**Work item**
Report every line below that carries the word "subst".

(Collected data)
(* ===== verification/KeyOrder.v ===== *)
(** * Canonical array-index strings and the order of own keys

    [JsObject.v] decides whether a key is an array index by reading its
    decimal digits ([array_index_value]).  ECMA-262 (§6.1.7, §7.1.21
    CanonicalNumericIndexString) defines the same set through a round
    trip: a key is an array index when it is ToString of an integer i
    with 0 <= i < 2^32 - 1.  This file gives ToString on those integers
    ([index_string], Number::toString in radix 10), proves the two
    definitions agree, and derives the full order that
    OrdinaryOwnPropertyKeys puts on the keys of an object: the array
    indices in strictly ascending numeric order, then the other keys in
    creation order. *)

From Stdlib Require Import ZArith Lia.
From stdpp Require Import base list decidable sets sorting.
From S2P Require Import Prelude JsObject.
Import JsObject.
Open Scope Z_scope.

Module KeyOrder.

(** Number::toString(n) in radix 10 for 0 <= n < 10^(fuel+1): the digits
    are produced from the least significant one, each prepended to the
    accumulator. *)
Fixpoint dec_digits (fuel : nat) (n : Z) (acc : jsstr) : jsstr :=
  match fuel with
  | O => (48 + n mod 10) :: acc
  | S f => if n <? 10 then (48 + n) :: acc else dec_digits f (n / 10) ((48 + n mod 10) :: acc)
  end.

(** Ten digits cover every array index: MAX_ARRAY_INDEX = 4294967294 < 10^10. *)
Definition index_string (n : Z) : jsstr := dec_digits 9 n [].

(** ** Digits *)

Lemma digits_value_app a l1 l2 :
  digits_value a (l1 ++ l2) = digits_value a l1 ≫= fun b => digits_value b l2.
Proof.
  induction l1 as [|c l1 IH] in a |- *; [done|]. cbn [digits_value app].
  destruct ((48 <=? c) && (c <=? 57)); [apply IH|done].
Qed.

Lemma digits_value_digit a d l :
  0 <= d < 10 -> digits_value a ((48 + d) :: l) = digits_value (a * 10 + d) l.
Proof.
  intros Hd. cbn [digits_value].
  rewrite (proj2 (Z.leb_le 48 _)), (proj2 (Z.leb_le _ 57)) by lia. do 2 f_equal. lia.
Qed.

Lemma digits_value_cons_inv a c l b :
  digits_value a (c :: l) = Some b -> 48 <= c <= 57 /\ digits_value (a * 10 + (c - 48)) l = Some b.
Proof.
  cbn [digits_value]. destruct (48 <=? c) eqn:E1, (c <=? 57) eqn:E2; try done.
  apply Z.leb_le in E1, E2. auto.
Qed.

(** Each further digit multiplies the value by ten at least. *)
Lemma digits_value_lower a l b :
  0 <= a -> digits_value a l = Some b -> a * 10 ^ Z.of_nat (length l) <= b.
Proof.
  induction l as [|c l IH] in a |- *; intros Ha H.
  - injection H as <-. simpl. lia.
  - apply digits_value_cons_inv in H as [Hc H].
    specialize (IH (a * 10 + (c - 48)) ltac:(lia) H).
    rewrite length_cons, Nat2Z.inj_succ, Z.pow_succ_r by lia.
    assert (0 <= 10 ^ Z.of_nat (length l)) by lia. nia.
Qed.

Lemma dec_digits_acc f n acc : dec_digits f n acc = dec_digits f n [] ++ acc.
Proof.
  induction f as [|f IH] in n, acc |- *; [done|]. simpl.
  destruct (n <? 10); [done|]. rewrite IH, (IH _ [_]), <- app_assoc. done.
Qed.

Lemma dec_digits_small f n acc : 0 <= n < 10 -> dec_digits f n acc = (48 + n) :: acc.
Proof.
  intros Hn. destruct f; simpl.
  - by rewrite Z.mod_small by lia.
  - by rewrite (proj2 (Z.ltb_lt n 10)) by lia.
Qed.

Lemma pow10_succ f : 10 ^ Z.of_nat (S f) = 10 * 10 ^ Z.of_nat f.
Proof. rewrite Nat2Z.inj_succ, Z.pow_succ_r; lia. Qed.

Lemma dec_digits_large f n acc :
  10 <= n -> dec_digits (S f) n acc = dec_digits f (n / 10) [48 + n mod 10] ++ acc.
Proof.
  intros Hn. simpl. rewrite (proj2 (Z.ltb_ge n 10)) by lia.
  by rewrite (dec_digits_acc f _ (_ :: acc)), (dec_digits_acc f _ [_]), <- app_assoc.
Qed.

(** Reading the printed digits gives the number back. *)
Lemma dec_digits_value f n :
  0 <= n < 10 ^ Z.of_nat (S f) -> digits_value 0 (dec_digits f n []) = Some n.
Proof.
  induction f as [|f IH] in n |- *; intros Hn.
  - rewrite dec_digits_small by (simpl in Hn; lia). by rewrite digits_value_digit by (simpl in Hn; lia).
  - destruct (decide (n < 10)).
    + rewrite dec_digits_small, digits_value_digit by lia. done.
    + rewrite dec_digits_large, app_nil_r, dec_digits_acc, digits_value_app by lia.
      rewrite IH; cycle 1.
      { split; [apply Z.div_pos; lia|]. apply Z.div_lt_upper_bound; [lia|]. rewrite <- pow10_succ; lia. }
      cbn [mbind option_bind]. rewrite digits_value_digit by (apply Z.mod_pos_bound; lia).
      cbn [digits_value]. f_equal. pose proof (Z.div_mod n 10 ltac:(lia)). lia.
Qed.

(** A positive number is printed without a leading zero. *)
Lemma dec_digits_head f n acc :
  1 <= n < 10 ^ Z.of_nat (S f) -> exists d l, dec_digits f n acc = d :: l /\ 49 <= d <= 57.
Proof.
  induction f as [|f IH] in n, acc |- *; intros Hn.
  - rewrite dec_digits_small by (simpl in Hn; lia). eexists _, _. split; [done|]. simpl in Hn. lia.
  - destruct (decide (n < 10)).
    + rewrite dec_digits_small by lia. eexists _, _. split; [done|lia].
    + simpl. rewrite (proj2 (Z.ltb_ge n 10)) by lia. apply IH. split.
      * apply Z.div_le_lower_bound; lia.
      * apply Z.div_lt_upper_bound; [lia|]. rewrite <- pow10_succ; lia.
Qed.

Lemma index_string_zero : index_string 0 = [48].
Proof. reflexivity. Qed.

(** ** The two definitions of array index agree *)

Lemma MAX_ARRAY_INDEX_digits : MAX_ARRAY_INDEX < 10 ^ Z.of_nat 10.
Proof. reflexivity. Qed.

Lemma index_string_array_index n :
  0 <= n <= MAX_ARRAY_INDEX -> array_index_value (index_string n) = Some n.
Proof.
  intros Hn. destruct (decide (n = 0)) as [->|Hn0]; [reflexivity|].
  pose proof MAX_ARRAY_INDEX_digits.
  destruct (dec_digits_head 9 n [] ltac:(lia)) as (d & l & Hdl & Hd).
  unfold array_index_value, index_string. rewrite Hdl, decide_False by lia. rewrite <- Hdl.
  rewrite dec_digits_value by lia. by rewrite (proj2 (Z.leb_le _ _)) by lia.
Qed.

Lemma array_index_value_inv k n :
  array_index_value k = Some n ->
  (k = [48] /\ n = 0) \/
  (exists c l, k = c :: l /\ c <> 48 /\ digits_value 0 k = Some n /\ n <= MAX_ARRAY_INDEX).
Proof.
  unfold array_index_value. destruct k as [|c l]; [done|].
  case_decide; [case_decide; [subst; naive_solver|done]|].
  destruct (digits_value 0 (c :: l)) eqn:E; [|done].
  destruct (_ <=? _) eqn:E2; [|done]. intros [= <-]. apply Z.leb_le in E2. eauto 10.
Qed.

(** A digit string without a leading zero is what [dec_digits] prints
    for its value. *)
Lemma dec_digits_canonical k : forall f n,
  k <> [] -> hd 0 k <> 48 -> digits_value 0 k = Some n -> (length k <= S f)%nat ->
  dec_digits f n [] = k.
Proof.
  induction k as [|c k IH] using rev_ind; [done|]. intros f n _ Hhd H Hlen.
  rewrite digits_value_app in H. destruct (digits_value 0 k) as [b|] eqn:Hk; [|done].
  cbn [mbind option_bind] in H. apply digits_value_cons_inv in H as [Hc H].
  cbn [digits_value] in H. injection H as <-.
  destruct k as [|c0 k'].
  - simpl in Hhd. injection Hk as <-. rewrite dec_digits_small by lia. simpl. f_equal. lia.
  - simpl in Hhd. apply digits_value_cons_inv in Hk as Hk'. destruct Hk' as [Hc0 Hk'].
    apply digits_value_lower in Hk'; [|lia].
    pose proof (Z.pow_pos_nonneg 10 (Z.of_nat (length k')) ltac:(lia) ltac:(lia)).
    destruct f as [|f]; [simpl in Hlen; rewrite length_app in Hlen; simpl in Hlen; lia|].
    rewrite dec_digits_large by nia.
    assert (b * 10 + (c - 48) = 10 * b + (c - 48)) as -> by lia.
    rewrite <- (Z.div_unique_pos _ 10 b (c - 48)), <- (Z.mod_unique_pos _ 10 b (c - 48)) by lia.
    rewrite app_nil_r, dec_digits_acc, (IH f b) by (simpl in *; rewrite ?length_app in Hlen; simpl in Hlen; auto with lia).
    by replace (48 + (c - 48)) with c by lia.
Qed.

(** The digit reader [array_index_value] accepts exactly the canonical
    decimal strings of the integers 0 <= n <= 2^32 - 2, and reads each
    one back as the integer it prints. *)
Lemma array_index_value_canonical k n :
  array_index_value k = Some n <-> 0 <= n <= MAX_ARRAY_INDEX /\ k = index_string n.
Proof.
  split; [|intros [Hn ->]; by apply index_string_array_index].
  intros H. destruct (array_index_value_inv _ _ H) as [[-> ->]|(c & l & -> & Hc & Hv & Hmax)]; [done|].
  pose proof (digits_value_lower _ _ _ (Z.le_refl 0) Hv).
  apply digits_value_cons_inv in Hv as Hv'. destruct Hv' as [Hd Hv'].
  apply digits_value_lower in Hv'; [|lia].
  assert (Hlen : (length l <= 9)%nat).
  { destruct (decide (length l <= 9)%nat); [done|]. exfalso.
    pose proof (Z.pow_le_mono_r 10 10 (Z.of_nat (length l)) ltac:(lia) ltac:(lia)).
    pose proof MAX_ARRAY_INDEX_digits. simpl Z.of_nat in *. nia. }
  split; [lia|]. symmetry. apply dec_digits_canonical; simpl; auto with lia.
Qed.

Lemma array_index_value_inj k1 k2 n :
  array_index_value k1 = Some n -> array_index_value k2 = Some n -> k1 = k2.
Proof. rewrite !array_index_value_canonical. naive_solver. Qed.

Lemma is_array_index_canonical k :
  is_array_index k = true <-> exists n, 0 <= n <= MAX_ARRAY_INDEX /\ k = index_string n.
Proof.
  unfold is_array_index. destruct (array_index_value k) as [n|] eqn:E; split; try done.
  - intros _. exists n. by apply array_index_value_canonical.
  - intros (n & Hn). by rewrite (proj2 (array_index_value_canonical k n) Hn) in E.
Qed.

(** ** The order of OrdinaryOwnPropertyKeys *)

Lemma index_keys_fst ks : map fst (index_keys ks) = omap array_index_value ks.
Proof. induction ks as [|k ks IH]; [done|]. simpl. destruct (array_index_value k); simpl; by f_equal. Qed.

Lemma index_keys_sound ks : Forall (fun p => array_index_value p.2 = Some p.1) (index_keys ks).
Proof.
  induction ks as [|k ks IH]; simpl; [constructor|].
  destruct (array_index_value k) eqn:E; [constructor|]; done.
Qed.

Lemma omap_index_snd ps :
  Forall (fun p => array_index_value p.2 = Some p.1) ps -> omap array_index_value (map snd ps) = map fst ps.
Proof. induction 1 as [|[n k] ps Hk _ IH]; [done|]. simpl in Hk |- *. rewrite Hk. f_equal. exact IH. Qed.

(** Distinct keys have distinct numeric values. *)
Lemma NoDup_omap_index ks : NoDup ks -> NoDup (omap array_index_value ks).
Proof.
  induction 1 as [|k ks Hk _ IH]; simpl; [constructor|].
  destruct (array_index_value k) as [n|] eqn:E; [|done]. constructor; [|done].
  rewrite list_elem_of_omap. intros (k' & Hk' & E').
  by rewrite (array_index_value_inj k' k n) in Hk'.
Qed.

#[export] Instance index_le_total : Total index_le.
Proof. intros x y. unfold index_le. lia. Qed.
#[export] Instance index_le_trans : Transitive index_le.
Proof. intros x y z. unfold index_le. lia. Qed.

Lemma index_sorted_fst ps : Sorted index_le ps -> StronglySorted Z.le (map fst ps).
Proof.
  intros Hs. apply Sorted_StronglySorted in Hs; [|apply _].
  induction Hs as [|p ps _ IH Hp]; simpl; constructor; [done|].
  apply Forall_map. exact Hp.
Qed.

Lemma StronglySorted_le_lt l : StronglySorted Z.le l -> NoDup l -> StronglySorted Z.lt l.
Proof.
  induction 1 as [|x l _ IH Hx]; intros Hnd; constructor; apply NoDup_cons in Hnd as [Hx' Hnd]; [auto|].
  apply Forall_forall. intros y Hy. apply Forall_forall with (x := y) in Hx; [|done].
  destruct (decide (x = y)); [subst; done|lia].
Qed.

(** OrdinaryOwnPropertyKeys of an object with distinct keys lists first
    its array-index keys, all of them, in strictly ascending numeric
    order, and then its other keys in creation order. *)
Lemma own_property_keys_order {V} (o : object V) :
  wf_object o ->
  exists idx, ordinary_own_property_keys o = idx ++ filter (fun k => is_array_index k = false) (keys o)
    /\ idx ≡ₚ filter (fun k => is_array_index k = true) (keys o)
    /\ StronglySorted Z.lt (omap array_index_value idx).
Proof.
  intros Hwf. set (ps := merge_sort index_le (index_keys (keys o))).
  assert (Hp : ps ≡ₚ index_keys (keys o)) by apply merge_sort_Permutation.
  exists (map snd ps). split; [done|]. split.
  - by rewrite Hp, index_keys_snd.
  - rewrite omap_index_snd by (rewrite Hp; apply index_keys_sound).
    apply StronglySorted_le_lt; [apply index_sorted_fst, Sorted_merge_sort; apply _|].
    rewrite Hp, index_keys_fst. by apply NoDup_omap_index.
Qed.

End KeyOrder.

**Answer space**
  case_decide; [case_decide; [subst; naive_solver|done]|].
  destruct (decide (x = y)); [subst; done|lia].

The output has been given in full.